Recipe 11.12 Sharing Load Between Servers Using mod_proxy
Problem
You want to have a certain subset of your web site served from
another machine, in order to share the
load of the site.
Solution
Use ProxyPass and
ProxyPassReverse to have Apache fetch the content
from another server:
ProxyPass /other/ http://other.server.com/
ProxyPassReverse /other/ http://other.server.com/
Discussion
These directives will cause requests to URLs starting with
/other/ to be forwarded to the server
other.server.com, with the path
information preserved. That is to say, a request for http://www.server.com/other/something.html
will be translated into a request for http://other.server.com/something.html.
Content obtained from this other server will be returned to the
client, which will be unable to determine that any such technique was
employed. The
ProxyPassReverse directive ensures that any redirect
headers sent from the backend server (in this case, other.server.com) will be modified so that
they appear to come from the main server.
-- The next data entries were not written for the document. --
(* ===== verification/Fit.v ===== *)
(** * FIT images ([common/image-fit.c])

    A FIT image is a flattened device tree: its node [/images] has the images,
    each with subnodes for hashes and signatures, and [/configurations] says which
    images belong together.  The file has the accessors of an image node, the
    verification of an image against its hash and signature nodes, the selection
    of a configuration and the loading of an image.

    Libfdt is not part of the program: the class [Libfdt] gives, for an address in
    the memory, the tree that libfdt finds there ([fdt] of [Rsa.v], with the calls
    that only this file makes).  A function is [None] when it reads behind a
    property, or reads or writes outside the memory.  Console output and boot
    stages are left out. *)

From S2P Require Import Prelude StringLib Strto Blocks Crc32 Sha1 Sha256 Md5 Hash Rsa ImageSig Lmb Image.
Local Open Scope Z_scope.

Definition FIT_IMAGES_PATH : list Z := str "/images".
Definition FIT_CONFS_PATH : list Z := str "/configurations".
Definition FIT_HASH_NODENAME : list Z := str "hash".
Definition ENOEXEC : Z := 8.
Definition EXDEV : Z := 18.

Inductive fit_load_op := FIT_LOAD_IGNORED | FIT_LOAD_OPTIONAL | FIT_LOAD_OPTIONAL_NON_ZERO | FIT_LOAD_REQUIRED.

(** ** The trees *)

(** [fdt_getprop_err n p]: [*lenp] when the node has no such property.
    [fdt_prop_addr n p]: the address of the bytes of the property.
    [fdt_stringlist_get n p i]: the error, or string [i] of the property. *)
Record fit_tree := mk_fit_tree {
  tree : fdt;
  fdt_path_offset : list Z -> Z;
  fdt_getprop_err : Z -> list Z -> Z;
  fdt_prop_addr : Z -> list Z -> Z;
  fdt_stringlist_count : Z -> list Z -> Z;
  fdt_stringlist_get : Z -> list Z -> Z -> Z + list Z;
  fdt_node_check_compatible : Z -> list Z -> Z
}.

(** The tree at an address of the memory, and the control tree of the program. *)
Class Libfdt := {
  fdt_at : list Z -> Z -> fit_tree;
  gd_fdt_blob : fit_tree
}.

(** [heap], [stack]: as in [ImageSig.v].  [junk]: the buffer of a digest before it
    is used. *)
Class FitConfig := {
  IMAGE_ENABLE_VERIFY : bool;
  IMAGE_ENABLE_BEST_MATCH : bool;
  IMAGE_ENABLE_TIMESTAMP : bool;
  IMAGE_ENABLE_SHA256 : bool;
  CONFIG_ARM64_SUPPORT_AARCH32 : bool;
  CONFIG_FIT_SIGNATURE_MAX_SIZE : Z;
  fit_heap : option (list Z);
  fit_stack : list Z;
  fit_junk : list Z
}.

(** ** Specifications on the command line *)

(** The return value, [*addr] and [*name]. *)
Definition fit_parse_spec (spec : list Z) (sepc addr_curr : Z) : bool * Z * option (list Z) :=
  match strchr spec sepc with
  | Some sep => (true, if 0 <? sep then fst (simple_strtoul spec 16) else addr_curr, Some (at_off spec (sep + 1)))
  | None => (false, addr_curr, None)
  end.

Definition fit_parse_conf (spec : list Z) (addr_curr : Z) : bool * Z * option (list Z) := fit_parse_spec spec 35 addr_curr.
Definition fit_parse_subimage (spec : list Z) (addr_curr : Z) : bool * Z * option (list Z) := fit_parse_spec spec 58 addr_curr.

Section Fit.
Context `{ImageConfig} `{FitConfig} `{Libfdt}.

(** ** Nodes *)

(** [for (noffset = fdt_next_node(fit, n, &ndepth); (noffset >= 0) && (ndepth > 0);
    noffset = fdt_next_node(fit, noffset, &ndepth))]: the nodes at depth 1 *)
Fixpoint depth_one (nodes : list (Z * Z)) : list Z :=
  match nodes with
  | [] => []
  | (noffset, ndepth) :: nodes =>
      if (0 <=? noffset) && (0 <? ndepth) then if ndepth =? 1 then noffset :: depth_one nodes else depth_one nodes else []
  end.

Definition fit_get_subimage_count (fit : fit_tree) (images_noffset : Z) : Z := Z.of_nat (length (depth_one (fdt_next_nodes (tree fit) images_noffset))).

Definition fit_get_desc (fit : fit_tree) (noffset : Z) : option (list Z) := fdt_getprop (tree fit) noffset (str "description").

(** The return value and [*timestamp]. *)
Definition fit_get_timestamp (fit : fit_tree) (noffset : Z) : Z * option Z :=
  match fdt_getprop (tree fit) noffset (str "timestamp") with
  | None => (-1, None)
  | Some data => if Nat.eqb (length data) 4 then (0, Some (u32 (GET_UINT32_BE data 0))) else (-2, None)
  end.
This method is often used to have the dynamic portion of the site
served by a server running mod_perl—often
even on the same machine, but on a different port—while the
static portions of the site are served from the main server, which
can be lighter weight, and so run faster.
Note that URLs contained within documents are not rewritten as they
pass through the proxy, and links within documents should be
relative, rather than absolute, so that they work correctly.